→ **Work to complete**: In the entries below, find the line with "wordsByCanvas := append" and the line with "let v := at_ values read in". Return those two lines and all lines between them, exactly.

● ● ● ● ●

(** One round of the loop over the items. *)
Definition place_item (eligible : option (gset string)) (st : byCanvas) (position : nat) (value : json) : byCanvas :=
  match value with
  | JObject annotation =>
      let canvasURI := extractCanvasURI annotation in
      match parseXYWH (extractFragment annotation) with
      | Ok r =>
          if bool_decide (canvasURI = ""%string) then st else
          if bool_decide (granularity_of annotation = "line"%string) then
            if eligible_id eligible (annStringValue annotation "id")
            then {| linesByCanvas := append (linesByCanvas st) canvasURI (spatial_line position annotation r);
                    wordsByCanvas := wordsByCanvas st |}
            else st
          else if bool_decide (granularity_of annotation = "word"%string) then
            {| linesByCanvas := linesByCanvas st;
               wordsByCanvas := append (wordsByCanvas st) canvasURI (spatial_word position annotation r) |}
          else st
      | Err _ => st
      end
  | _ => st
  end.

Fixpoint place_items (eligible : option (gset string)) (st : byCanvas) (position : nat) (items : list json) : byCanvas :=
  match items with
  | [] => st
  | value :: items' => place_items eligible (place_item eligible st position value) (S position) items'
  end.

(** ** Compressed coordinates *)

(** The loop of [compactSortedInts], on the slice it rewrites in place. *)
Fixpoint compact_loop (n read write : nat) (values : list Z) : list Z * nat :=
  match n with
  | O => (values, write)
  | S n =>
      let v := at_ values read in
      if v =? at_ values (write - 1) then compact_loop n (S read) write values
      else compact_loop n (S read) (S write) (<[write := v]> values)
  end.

● ● ● ● ●

→ **Output below**:
               wordsByCanvas := append (wordsByCanvas st) canvasURI (spatial_word position annotation r) |}
          else st
      | Err _ => st
      end
  | _ => st
  end.

Fixpoint place_items (eligible : option (gset string)) (st : byCanvas) (position : nat) (items : list json) : byCanvas :=
  match items with
  | [] => st
  | value :: items' => place_items eligible (place_item eligible st position value) (S position) items'
  end.

(** ** Compressed coordinates *)

(** The loop of [compactSortedInts], on the slice it rewrites in place. *)
Fixpoint compact_loop (n read write : nat) (values : list Z) : list Z * nat :=
  match n with
  | O => (values, write)
  | S n =>
      let v := at_ values read in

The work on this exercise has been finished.